Alternatively, you could make the isNumber()
be a isNotNumber()
by swapping the return false
and return true
statements.
If you don't want to use exceptions, a different approach would be the following. Since we know a valid number can only contain digits and at most 1 dot for decimal point, we can iterate through the string and check for each character:
Here is a sample function:
public static boolean isNumber(String s) {
int dotCount = 0;
for(int i = 0; i < s.length(); i++) {
if(s.charAt(i) != '.' && !Character.isDigit(s.charAt(i))) {
return false;
} else if(s.charAt(i) == '.') {
if(dotCount == 1) {
return false;
}
dotCount = 1;
}
}
return true;
}
EDIT: based on @MadProgrammer's suggestions:
A more general approach that will accept values separated with commas such as 1,35
or any amount of spaces within the number string like with 123 456 . 333
.
Approach:
Iterate through the string and check for each character:
So the code would look something like:
public static boolean isNumber(String s) {
int separatorCount = 0; // count dots and commas
char currChar;
s.trim(); // remove trailing and leading whitespace
for (int i = 0; i < s.length(); i++) {
currChar = s.charAt(i);
if (currChar != '.' && currChar != ',' && currChar != ' '
&& !Character.isDigit(currChar)) {
return false;
} else if (currChar == '.' || currChar == ',') {
if (separatorCount == 1) {
return false;
}
separatorCount = 1;
}
}
return true;
}
Another solution could use the NumberFormat
's parse()
method. However, this method only checks the beginning of the string (for example, for 12.3.3
it will return 12.3
) so we have to return false if the returned string doesn't equal the input string as well as if the ParseException
is thrown.
public static boolean isNumber(String s) {
try {
String newVal = NumberFormat.getInstance().parse(s).toString();
if (!newVal.equals(s)) {
return false;
}
} catch (ParseException e) {
return false;
}
return true;
}
NOTE: All of the methods should probably have a check if(s == null) { return false; }
for the input String
s to prevent a NullPointerException
Upvotes: 3
Reputation: 424983
This is a simple test that asserts there is at least one non numeric char:
if (str.matches(".*[^\\d.].*"))
the regex translates as "somewhere in the input there's a character that's not a digit or a dot"
Upvotes: 0
Reputation: 1685
You can try this simple regular expression to check if a string represents a number or not:-
String str = "12345";
System.out.println(str.matches("\\d+"));
Upvotes: 2
Reputation: 1622
Regex seems the best option. Here's a regex that will parse float and integers and currency values with comma as well.
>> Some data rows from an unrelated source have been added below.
(** Successful authentication admits the peer. *)
Lemma inbound_admits a a' :
  authenticateInbound c a = (Ok tt, a') → fresh_peer false (as_peer a) → admitted_peer (as_peer a').
Proof.
  intros Ha (Ho & Hr & Hh). pose proof (auth_frame_inbound a) as Hrel. rewrite Ha in Hrel. cbn in Hrel. destruct Hrel.
  unfold authenticateInbound in Ha. unfold admitted_peer, admitted. split; [|congruence].
  destruct (peerAuthEnabled c); cbn [negb] in Ha; [|injection Ha as <-; done].
  step Ha as payload a1 E1. apply or_auth_failed_Ok, on_reader_Ok in E1 as (r & E1 & ->).
  destruct (validatePeerAuthPayload _ _ _) as [[identity capabilities]|e] eqn:Ev.
  2:{ step Ha as x a2 E2; step Ha as y a3 E3. done. }
  step Ha as [] a2 E2. injection E2 as <-. step Ha as ack a3 E3. injection E3 as _ <-.
  step Ha as [] a4 E4. apply or_auth_failed_Ok, on_conn_peer in E4. injection Ha as <-. cbn in *.
  exists payload. rewrite ar_stream0, ar_outbound0, Ho, E4, <- Hr. by split.
Qed.
Lemma outbound_admits a a' :
  authenticateOutbound c a = (Ok tt, a') → fresh_peer true (as_peer a) → admitted_peer (as_peer a').
Proof.
  intros Ha (Ho & Hr & Hh). pose proof (auth_frame_outbound a) as Hrel. rewrite Ha in Hrel. cbn in Hrel. destruct Hrel.
  unfold authenticateOutbound in Ha. unfold admitted_peer, admitted. split; [|congruence].
  destruct (peerAuthEnabled c); cbn [negb] in Ha; [|injection Ha as <-; done].
  step Ha as payload a1 E1. injection E1 as _ <-.
  step Ha as [] a2 E2. apply or_auth_failed_Ok, on_conn_peer in E2.
  step Ha as ack a3 E3. apply or_auth_failed_Ok, on_reader_Ok in E3 as (r & E3 & ->).
  step Ha as [identity capabilities] a4 E4. injection E4 as E4 <-. injection Ha as <-. cbn in *. rewrite E2 in *.
  exists ack. rewrite Ho, <- Hr. by split.
Qed.

(** ** The invariant of the system *)

Record Sys (s : shared) (ps : list pc) : Prop := {
  y_inv : Inv s (work ps) (omap owned ps) (omap tracked ps) (omap registered ps);
  y_shut : Forall (shut_ok s) ps;
  y_once : once_ok s;
  y_listener : listener_ok s;
  y_stage : Forall (stage_ok s) ps;
  y_heap : heap_ok s
}.

Lemma Sys_perm s ps ps' : ps ≡ₚ ps' → Sys s ps → Sys s ps'.
Proof.
  intros Hp []. split; try done; [|by rewrite <- Hp..].
  replace (work ps') with (work ps) by by rewrite Hp. eapply Inv_perm; [..|done]; by apply omap_Permutation.
Qed.

(** The pieces of a step: the invariant of the state for the new threads, that
    nothing is undone, that no other goroutine's peer changes. *)
Lemma Sys_step s p ps s' p' new :
  Sys s (p :: ps) →
  Inv s' (work (p' :: new ++ ps)) (omap owned (p' :: new ++ ps)) (omap tracked (p' :: new ++ ps))
    (omap registered (p' :: new ++ ps)) →
  later s s' → once_ok s' → listener_ok s' →
  (∀ tp q, tp ∈ omap owned ps → s_heap s !! tp = Some q → ∃ q', s_heap s' !! tp = Some q' ∧ io_same q q') →
  heap_ok s' → Forall (shut_ok s') (p' :: new) → Forall (stage_ok s') (p' :: new) → Sys s' (p' :: new ++ ps).
Proof.
  intros [Hi Hs Ho Hl Hg Hh] Hi' Hlt Ho' Hl' Hio Hh' Hsn Hgn. apply Forall_cons in Hs as [_ Hs], Hg as [_ Hg].
  split; try done; change (p' :: new ++ ps) with ((p' :: new) ++ ps); apply Forall_app; (split; [done|]).
  - eapply Forall_impl; [exact Hs|]. intros q. by apply shut_ok_later.
  - apply Forall_forall. intros q Hq tp Htp. rewrite Forall_forall in Hg. destruct (Hg q Hq tp Htp) as (x & Hx & Hst).
    destruct (Hio tp x) as (x' & Hx' & Hsame); [|done|].
    + apply list_elem_of_omap. eauto.
    + exists x'. split; [done|]. by eapply stage_same.
Qed.

Lemma stage_calm s s' q : calm s s' → stage_ok s q → stage_ok s' q.
Proof.
  intros Hc Hq tp Htp. destruct (Hq tp Htp) as (x & Hx & Hst).
  destruct (Forall2_lookup_l _ _ _ _ _ (cm_io _ _ Hc) Hx) as (x' & Hx' & Hsame). exists x'. split; [done|]. by eapply stage_same.
Qed.
Lemma heap_calm s s' : calm s s' → heap_ok s → heap_ok s'.
Proof.
  intros Hc Hh. unfold heap_ok in *. rewrite Forall_lookup in Hh |- *. intros i x' Hx'.
  destruct (Forall2_lookup_r _ _ _ _ _ (cm_io _ _ Hc) Hx') as (x & Hx & Hsame). eapply handled_same; eauto.
Qed.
String numberRex = "^([\\d]*\\.*\\d*|[\\d,]*\\.*\\d*)$";
"1234,455.43".matches(numberRex); // true
Upvotes: 0
Reputation: 347184
Your rules are sparse, you don't specify if things like ,
or .
are considered part of a number or not (1, 000.01
for example), also, you don't define if the value is allowed to contain numerical values or not, but...
Try parsing each value (or the concatenation of the two) using Integer.parseInt
, if they pass, then they are not String
(or text) based values...
Verify each character within the String
to see if it contains more than just digits, using something like Character#isLetter
Use a regular expression to determine if the value contain other content other than numbers.